START The records

Lemma runs_data_done ops id r stat s :
  busy id r s -> ready s ->
  runs (jz_mmc_data_done hw bus_1 ops stat) (fun handled s' => handled = 1 /\ completed id r s s') s.
Proof.
  intros (Hm & Hcm & Hd & Him & Hio & Hr & (Hl & Hn & Hdo & Hst) & He & Hdata & Hse) Hrd.
  destruct (r_data r) as [d|] eqn:Hrd0; [|done]. apply runs_bind, runs_gets. rewrite Hd.
  apply runs_bind, runs_writer; [done|done|]. intros s1 H1. apply runs_bind, runs_stop_clock. intros s2 H2.
  apply runs_bind, runs_emit. set (s3 := set_log _ s2).
  assert (Hp3 : polls s s3) by (etransitivity; [exact H1|]; etransitivity; [exact H2|]; by apply polls_emit).
  clearbody s3. clear s1 s2 H1 H2. apply runs_assoc, runs_bind.
  eapply runs_data_result; [by rewrite (polls_lookup _ _ _ Hp3)|done|]. intros d' s4 Hd' H4.
  set (r4 := Request (r_cmd r) (Some d') (r_stop r)) in *.
  pose proof (stores_trans _ _ _ _ _ _ (polls_stores _ _ _ _ Hr Hp3) H4) as (l4 & -> & A1 & A2 & A3 & A4).
  clear s3 Hp3 H4. apply runs_bind, runs_disable_irq. simpl. rewrite Him. intros l5 B1 B2 B3 B4.
  apply runs_bind, runs_modify, runs_bind, runs_gets, runs_bind, (runs_lift _ id); [done|]. apply runs_bind.
  apply (runs_get_req _ r4); [apply lookup_insert_eq|]. set (s6 := set_host _ _).
  assert (Hc : closing id r4 s s6).
  { unfold closing, s6. simpl. rewrite B1, B2, B3, B4, A1, A2, A3. split; [exact (conj eq_refl (conj eq_refl (conj eq_refl (conj eq_refl Hrd))))|].
    done. }
  clearbody s6. destruct Hc as (Hk & Hm6 & Hd6 & Hi6 & Hio6 & Hr6 & Hdn6 & Hs6 & Ht6).
  assert (Hrd6 : ready s6) by apply Hk. assert (Hl6 : reqs s6 !! id = Some r4) by (rewrite Hr6; apply lookup_insert_eq).
  assert (Hans : forall r' s', answered id r' s6 s' -> answered id r' s s').
  { intros r' s'. unfold answered. by rewrite Hr6, delete_insert_eq, Hdn6. }
  apply runs_bind. destruct (r_stop r) as [c|] eqn:Hstop; unfold r4; cbn [r_stop]; rewrite ?Hstop.
  - apply runs_bind, runs_stop_clock. intros s7 (l7 & -> & C1 & C2 & C3 & C4).
    eapply runs_mono; [eapply (runs_stop_cmd ops id r4 c); try done; [by apply Hst|by apply Hse]|].
    intros [] s8 (c' & Hsc & Heo & Ha & Hk8 & Hs8 & Ht8). apply runs_ret. split; [done|].
    exists d, d', (Some c'). rewrite Hstop. simpl in *. split; [done|]. split; [done|]. split; [done|].
    split; [by eapply kept_trans|]. split.
    + apply Hans. unfold answered in *. simpl in Ha. by rewrite C1 in Ha.
    + by rewrite Hs8, Ht8, C2, C3, Hs6, Ht6.
  - eapply runs_mono; [by apply (runs_finish_answered ops id r4)|]. intros [] s8 (Ha & Hk8 & Hs8 & Ht8).
    apply runs_ret. split; [done|]. exists d, d', None. rewrite Hstop. split; [done|]. split; [done|]. split; [done|].
    split; [by eapply kept_trans|]. split; [|by rewrite Hs8, Ht8, Hs6, Ht6].
    apply Hans. exact Ha.
Qed.

(** The controller's interrupt: the end of the data phase, or nothing. *)
Lemma runs_irq fuel s :
  ready s -> (forall id, data (host s) = Some id -> exists r, busy id r s) ->
  runs (jz_mmc_irq hw bus_1 fuel) (fun handled s' =>
    if handled : bool then exists id r, busy id r s /\ completed id r s s' else polls s s') s.
Proof.
  intros Hrd Hb. apply runs_bind, runs_readr. intros ireg s1 H1. destruct (negb _); [|by apply runs_ret].
  apply runs_bind, runs_readr. intros stat s2 H2. assert (H12 : polls s s2) by (by etransitivity).
  destruct (has ireg _); [|by apply runs_ret]. apply runs_bind. destruct (data (host s)) as [id|] eqn:Hd.
  - destruct (Hb id eq_refl) as [r Hr]. destruct H12 as (l & -> & A1 & A2 & A3 & A4). simpl in *.
    eapply runs_mono; [eapply (runs_data_done _ id r)|].
    + unfold busy in *. simpl. by rewrite A4.
    + done.
    + intros x s' [-> (d & d' & st & E1 & E2 & E3 & E4 & E5 & E6 & E7)]. apply runs_ret. simpl in *.
      exists id, r. split; [done|]. exists d, d', st. unfold answered in *. simpl in E5. rewrite A1 in E5.
      rewrite E6, E7, A2, A3. done.
  - apply runs_bind, runs_gets. rewrite (polls_host _ _ H12), Hd. by apply runs_ret, runs_ret.
Qed.

End Request.
Lemma set_audio_wf a x : audio_wf a -> audio_wf (set_audio a x).
Proof.
  intros (Hf & Hc & Hr & Hk & Hb). destruct a as [rate speed fmt ch b f]; simpl in *.
  assert (Hn : fmt = 0 \/ ch = 0 -> f = None /\ b = 0).
  { intros [-> | ->]; rewrite Hk in *; [by rewrite Hb|].
    destruct Hf as [-> | [-> | ->]]; simpl in *; auto. }
  destruct x as [v|v|v]; unfold set_audio; simpl.
  - unfold jz_audio_set_format. simpl. destruct ((v =? AFMT_U8) || (v =? AFMT_S16_LE)) eqn:E; simpl.
    + apply update_filler_wf; [|done|done|]. 
      * apply orb_true_iff in E as [E|E]; apply Z.eqb_eq in E; auto.
      * intros [-> |H0]; [done|]. auto.
    + unfold audio_wf. simpl. auto 10.
  - unfold jz_audio_set_channels. simpl. destruct ((s16 v =? 1) || (s16 v =? 2)) eqn:E; simpl.
    + apply orb_true_iff in E as [E|E]; apply Z.eqb_eq in E; rewrite E in *; apply update_filler_wf; auto;
        intros [H0|]; try done; auto.
    + unfold audio_wf. simpl. auto 10.
  - unfold audio_wf. simpl. repeat split; try done. right. zcases.
Qed.

(** C40: the format variables stay in their types.  Whatever formats, channel
    counts and rates a program asks for and in whatever order, valid or not, the
    format is unset, 8-bit or 16-bit, there are at most two channels, a rate that
    was set is between 8000 and 48000, and the pair of conversion routines and the
    sample width are the ones of that format, or unset as long as it is
    incomplete. *)
Theorem sound_format_typed xs : audio_wf (foldl set_audio audio_init xs).
Proof.
  assert (H : forall a, audio_wf a -> audio_wf (foldl set_audio a xs)).
  { induction xs as [|x xs IH]; intros a Ha; [done|]. simpl. by apply IH, set_audio_wf. }
  apply H, audio_wf_init.
Qed.

(** Whole samples only. *)
Definition whole (k : filler) (n : nat) : Prop :=
  match k with F1x8 | F2x8 => True | F1x16 | F2x16 => Nat.Even n end.

(** Words for [n] bytes. *)
Definition words_for (k : filler) (n : Z) : Z :=
  match k with F1x8 => 2 * n | F2x8 | F1x16 => n | F2x16 => n / 2 end.

Lemma length_words k shift l :
  whole k (length l) -> Z.of_nat (length (words k shift l)) = words_for k (Z.of_nat (length l)).
Proof.
  destruct k; simpl; intros Hw; rewrite ?length_dup, ?length_map; try lia.
  - pose proof (length_shorts l Hw). lia.
  - rewrite (length_shorts l Hw), Nat2Z.inj_mul, (Z.mul_comm _ (Z.of_nat _)), Z.div_mul; lia.
Qed.

Lemma length_close k ws cs : close k ws cs -> length ws = length cs.
Proof. destruct k; simpl; intros H; subst; try done. by eapply Forall2_length. Qed.

Ltac fill_done E Hsz :=
  simpl in E; rewrite E; simpl; rewrite Hsz by done; do 3 f_equal; (etransitivity; [apply Z.mod_small|]); lia.

(** The filler for 16-bit stereo needs a rate; the other ones do not use it. *)
Definition rate_set (a : audio) (k : filler) : Prop := k = F2x16 -> 8000 <= jz_audio_rate a.

(** The filler in force converts the bytes [l] at [off] of the driver's copy,
    given room for their words, and reports the size of the words. *)
Lemma replay_filler_spec a k shift p l c buf last :
  audio_wf a -> fill a = Some k -> rate_set a k -> whole k (length l) ->
  words_for k (Z.of_nat (length l)) <= Z.of_nat (length buf) < 2 ^ 30 ->
  exists ws last', close k ws (words k shift l) /\
    replay_filler a shift (p ++ l ++ c) (Z.of_nat (length p)) (Z.of_nat (length l)) buf last =
      Some (4 * Z.of_nat (length ws), ws ++ drop (length ws) buf, last') /\
    (k = F2x16 -> forall j, ws !! j <> words k shift l !! j ->
       in_silence (Z.quot (jz_audio_rate a) 20) (words k shift l) j).
Proof.
  intros (_ & _ & _ & _ & Hb) Hk Hr Hw Hroom. rewrite Hk in Hb. unfold replay_filler. rewrite Hk, Hb. simpl.
  pose proof (length_words k shift l Hw) as Hlen.
  set (m := length (words k shift l)) in *. rewrite <- (take_drop m buf).
  assert (Htk : length (take m buf) = m) by (rewrite length_take; lia).
  assert (Hsz : forall ws : list Z, length ws = m -> ws ++ drop m (take m buf ++ drop m buf) = [] ++ ws ++ drop m buf).
  { intros ws Hws. rewrite drop_app_length'; done. }
  destruct k; simpl in *.
  - destruct (replay_1x8_spec c (drop m buf) l (take m buf) p [] (Z.of_nat (length p)) 0 (Z.of_nat (length l)) 0 last
      (Z.to_nat (Z.of_nat (length l)))) as [last' E]; [done|done|done|lia|lia|].
    eexists _, last'. split; [done|]. split; [|done]. unfold replay_fill_1x8_u. fill_done E Hsz.
  - destruct (replay_2x8_spec c (drop m buf) l (take m buf) p [] (Z.of_nat (length p)) 0 (Z.of_nat (length l)) 0 last
      (Z.to_nat (Z.of_nat (length l)))) as [last' E]; [done|done|done|lia|lia|].
    eexists _, last'. split; [done|]. split; [|done]. unfold replay_fill_2x8_u. fill_done E Hsz.
  - destruct (replay_1x16_spec c (drop m buf) shift l Hw (take m buf) p [] (Z.of_nat (length p)) 0 (Z.of_nat (length l)) 0
      last (Z.to_nat (Z.of_nat (length l)))) as [last' E]; [done|done|done|lia|lia|].
    eexists _, last'. split; [done|]. split; [|done]. unfold replay_fill_1x16_s. fill_done E Hsz.
  - assert (Hl2 : Z.of_nat (length l) = 2 * Z.of_nat m).
    { rewrite Hlen, (length_shorts l Hw), Nat2Z.inj_mul, (Z.mul_comm _ (Z.of_nat _)), Z.div_mul; lia. }
    destruct (replay_2x16_spec c (drop m buf) (Z.quot (jz_audio_rate a) 20) shift l) with
      (mid := take m buf) (a := p) (pre := @nil Z) (cs := @nil Z) (sp := Z.of_nat (length p)) (dp := 0)
      (n := Z.of_nat (length l)) (cnt := 0) (mute := 0) (t1 := 0) (t2 := 0)
      (fuel := Z.to_nat (Z.of_nat (length l))) as (last' & ws & E & Hws);
      [|done|done|done|done|lia|lia|done|simpl; lia|intros i Hi; simpl in Hi; lia|].
    { specialize (Hr eq_refl). rewrite Z.quot_div_nonneg by lia. apply Z.div_le_lower_bound; lia. }
    destruct Hws as [Hws Hsil]. pose proof (Forall2_length _ _ _ Hws) as Hlw. simpl in Hws, Hsil, Hlw.
    exists ws, last'. split; [done|]. split; [|done]. unfold replay_fill_2x16_s.
    change (length ws = m) in Hlw. rewrite Hlw. fill_done E Hsz.
Qed.

(** The filler in force packs the words [ws] at the start of a DMA buffer. *)
Lemma record_filler_spec a k abn p mid post ws c :
  fill a = Some k -> abn <= 0 -> Nat.Even (length ws) -> length mid = length (bytes k ws) ->
  record_filler a abn (p ++ mid ++ post) (Z.of_nat (length p)) (Z.of_nat (length ws)) (ws ++ c) =
    Some (Z.of_nat (length mid), p ++ bytes k ws ++ post, abn).
Proof.
  intros Hk Habn Hev Hmid. unfold record_filler. rewrite Hk. simpl. rewrite <- (app_nil_l (ws ++ c)).
  destruct k.
  - unfold record_fill_1x8_u. by rewrite (record_1x8_spec c post ws Hev mid [] p) by (done || lia).
  - unfold record_fill_2x8_u. by rewrite (record_2x8_spec c post ws Hev mid [] p) by (done || lia).
  - unfold record_fill_1x16_s. by rewrite (record_1x16_spec c post ws Hev mid [] p) by (done || lia).
  - unfold record_fill_2x16_s. by rewrite (record_2x16_spec c post ws abn Habn Hev mid [] p) by (done || lia).
Qed.

(** ** Samples there and back *)

Definition byte (x : Z) : Prop := 0 <= x < 256.

Lemma rec8_word8 x : byte x -> rec8 (word8 x) = x.
Proof.
  intros Hx. unfold rec8, word8, byte in *. unfold shl32. rewrite !Z.shiftl_mul_pow2, Z.shiftr_div_pow2 by lia.
  unfold u8, u32. assert (Hm := Z.mod_pos_bound (x - 128) (2 ^ 8) eq_refl).
  set (y := (x - 128) mod 2 ^ 8) in *. rewrite (Z.mod_small (y * 2 ^ 8)) by lia.
  rewrite (Z.mod_small (y * 2 ^ 8 * 2 ^ 16)) by lia.
  replace (y * 2 ^ 8 * 2 ^ 16) with (y * 2 ^ 24) by lia. rewrite Z.div_mul by lia.
  unfold y. destruct (Z.lt_ge_cases x 128).
  - rewrite <- (Z.mod_unique (x - 128) (2 ^ 8) (-1) (x + 128)) by lia.
    symmetry. apply (Z.mod_unique _ _ 1); lia.
  - rewrite (Z.mod_small (x - 128)) by lia. rewrite Z.mod_small; lia.
Qed.

(** The low half of a word is the sample. *)
Lemma rec16_u32 d : rec16 (u32 d) = u16 d.
Proof.
  unfold rec16, shl32, u32, u16. rewrite Z.shiftl_mul_pow2, Z.shiftr_div_pow2 by lia.
  replace (2 ^ 32) with (2 ^ 16 * 2 ^ 16) at 2 by done. rewrite Z.mul_mod_distr_r, Z.div_mul by lia.
  rewrite Z.mod_mod by lia. replace (2 ^ 32) with (2 ^ 16 * 2 ^ 16) by done.
  rewrite Z.rem_mul_r by lia. rewrite Z.mul_comm, Z_mod_plus_full. by rewrite Z.mod_mod by lia.
Qed.

Lemma le16_s16 lo hi : byte lo -> byte hi -> le16 (u16 (s16 (lo + 256 * hi))) = [lo; hi].
Proof.
  unfold byte. intros Hlo Hhi.
  assert (u16 (s16 (lo + 256 * hi)) = lo + 256 * hi) as ->.
  { unfold u16, s16. rewrite Zminus_mod_idemp_l. rewrite Z.mod_small; lia. }
  unfold le16, u8. rewrite Z.shiftr_div_pow2 by lia. f_equal; [|f_equal].
  - symmetry. apply (Z.mod_unique _ _ hi); lia.
  - replace ((lo + 256 * hi) / 2 ^ 8) with hi by (apply (Z.div_unique _ _ _ lo); lia).
    apply Z.mod_small. lia.
Qed.

Lemma evens_dup l : evens (dup l) = l.
Proof. induction l as [|x l IH]; simpl; [done|]. by rewrite IH. Qed.

Lemma even_dup l : Nat.Even (length (dup l)).
Proof. exists (length l). by rewrite length_dup. Qed.

(** Played at full volume and recorded again, the bytes come back. *)
Lemma bytes_words k l :
  whole k (length l) -> Forall byte l -> bytes k (words k 0 l) = l.
Proof.
  assert (H8 : forall l, Forall byte l -> map rec8 (map word8 l) = l).
  { intros l' H. rewrite map_map. induction H; simpl; [done|]. by rewrite rec8_word8, IHForall. }
  assert (H16 : forall l, Nat.Even (length l) -> Forall byte l ->
     concat (map (fun w => le16 (rec16 w)) (map (fun d => u32 (Z.shiftr d 0)) (shorts l))) = l).
  { refine (pair_ind _ _ _); [done|]. intros lo hi l' IH H. cbn [shorts map concat].
    rewrite Z.shiftr_0_r, rec16_u32. inversion_clear H as [|? ? H1 H2]. inversion_clear H2 as [|? ? H3 H4].
    rewrite le16_s16, IH by done. done. }
  intros Hw Hb. destruct k; simpl in *; rewrite ?evens_dup; auto.
Qed.

Lemma s16_range x : - 2 ^ 15 <= s16 x < 2 ^ 15.
Proof. unfold s16. pose proof (Z.mod_pos_bound (x + 2 ^ 15) (2 ^ 16) eq_refl). lia. Qed.

Lemma s16_u16 d : - 2 ^ 15 <= d < 2 ^ 15 -> s16 (u16 d) = d.
Proof.
  intros Hd. unfold s16, u16. rewrite Zplus_mod_idemp_l. rewrite Z.mod_small; lia.
Qed.

Lemma shorts_range l : Forall (fun d => - 2 ^ 15 <= d < 2 ^ 15) (shorts l).
Proof.
  remember (length l) as n eqn:Hn. revert l Hn. induction n as [n IH] using lt_wf_ind.
  intros [|lo [|hi l]] Hn; simpl; [constructor..|]. constructor; [apply s16_range|].
  apply (IH (length l)); [simpl in Hn; lia|done].
Qed.

Lemma shorts_le16 xs : Forall (fun x => 0 <= x < 2 ^ 16) xs -> shorts (concat (map le16 xs)) = map s16 xs.
Proof.
  induction 1 as [|x xs Hx _ IH]; [done|]. cbn [map concat app le16 shorts]. f_equal; [|exact IH].
  f_equal. unfold u8. rewrite Z.shiftr_div_pow2 by lia. pose proof (Z.div_mod x (2 ^ 8)).
  rewrite (Z.mod_small (x / 2 ^ 8)); [lia|]. split; [apply Z.div_pos; lia|]. apply Z.div_lt_upper_bound; lia.
Qed.

(** The samples that bytes stand for. *)
Definition samples (k : filler) (l : list Z) : list Z :=
  match k with F1x8 | F2x8 => l | F1x16 | F2x16 => shorts l end.

(** Whole samples for both channels. *)
Definition frames (k : filler) (n : nat) : Prop :=
  match k with F1x8 => True | F2x8 | F1x16 => Nat.Even n | F2x16 => Nat.divide 4 n end.

Lemma rec16_range w : 0 <= rec16 w < 2 ^ 16.
Proof. unfold rec16, u16. apply Z.mod_pos_bound. lia. Qed.

Lemma nearly_samples ws l :
  Forall2 nearly ws (words F2x16 0 l) -> Forall2 nearly (samples F2x16 (bytes F2x16 ws)) (samples F2x16 l).
Proof.
  intros H. simpl in *. rewrite <- (map_map rec16 le16), shorts_le16.
  2: { apply Forall_map, Forall_true. apply rec16_range. }
  rewrite map_map. pose proof (shorts_range l) as Hr. revert ws H.
  induction (shorts l) as [|d ds IH]; intros ws H; simpl in H.
  - apply Forall2_nil_inv_r in H as ->. constructor.
  - apply Forall2_cons_inv_r in H as (w & ws' & Hw & H & ->). inversion_clear Hr as [|? ? Hd Hds].
    constructor; [|by apply IH]. rewrite Z.shiftr_0_r in Hw. unfold nearly.
    destruct Hw as [->|[H0 ->]].
    + left. by rewrite rec16_u32, s16_u16.
    + right. split; [|done]. unfold u32 in H0. apply Z.mod_divide in H0; [|lia]. destruct H0 as [q Hq]. lia.
Qed.

(** A sample that is recorded as another one than the one played is inside of a
    long silence. *)
Lemma silence_samples sam ws l :
  whole F2x16 (length l) -> Forall byte l ->
  (forall j, ws !! j <> words F2x16 0 l !! j -> in_silence sam (words F2x16 0 l) j) ->
  forall j, samples F2x16 (bytes F2x16 ws) !! j <> samples F2x16 l !! j -> in_silence sam (samples F2x16 l) j.
Proof.
  intros Hw Hb H. set (f := fun w => s16 (rec16 w)).
  assert (Hs : forall xs, samples F2x16 (bytes F2x16 xs) = f <$> xs).
  { intros xs. simpl. rewrite <- (map_map rec16 le16), shorts_le16 by (apply Forall_map, Forall_true, rec16_range).
    by rewrite map_map. }
  assert (Hl : samples F2x16 l = f <$> words F2x16 0 l) by (by rewrite <- Hs, bytes_words).
  intros j. rewrite Hl, Hs, !list_lookup_fmap. intros Hj. destruct (H j) as (i & Hi & Hz); [by intros E; rewrite E in Hj|].
  exists i. split; [done|]. intros t Ht. by rewrite list_lookup_fmap, (Hz t Ht).
Qed.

END The records

Problem statement ▸
Repeat the entries above verbatim, but only from the line that has "- unfold audio_wf." down to the line that has "- pose proof (length_shorts l Hw). lia.", inclusive.

Answer below ▸
  - unfold audio_wf. simpl. repeat split; try done. right. zcases.
Qed.

(** C40: the format variables stay in their types.  Whatever formats, channel
    counts and rates a program asks for and in whatever order, valid or not, the
    format is unset, 8-bit or 16-bit, there are at most two channels, a rate that
    was set is between 8000 and 48000, and the pair of conversion routines and the
    sample width are the ones of that format, or unset as long as it is
    incomplete. *)
Theorem sound_format_typed xs : audio_wf (foldl set_audio audio_init xs).
Proof.
  assert (H : forall a, audio_wf a -> audio_wf (foldl set_audio a xs)).
  { induction xs as [|x xs IH]; intros a Ha; [done|]. simpl. by apply IH, set_audio_wf. }
  apply H, audio_wf_init.
Qed.

(** Whole samples only. *)
Definition whole (k : filler) (n : nat) : Prop :=
  match k with F1x8 | F2x8 => True | F1x16 | F2x16 => Nat.Even n end.

(** Words for [n] bytes. *)
Definition words_for (k : filler) (n : Z) : Z :=
  match k with F1x8 => 2 * n | F2x8 | F1x16 => n | F2x16 => n / 2 end.

Lemma length_words k shift l :
  whole k (length l) -> Z.of_nat (length (words k shift l)) = words_for k (Z.of_nat (length l)).
Proof.
  destruct k; simpl; intros Hw; rewrite ?length_dup, ?length_map; try lia.
  - pose proof (length_shorts l Hw). lia.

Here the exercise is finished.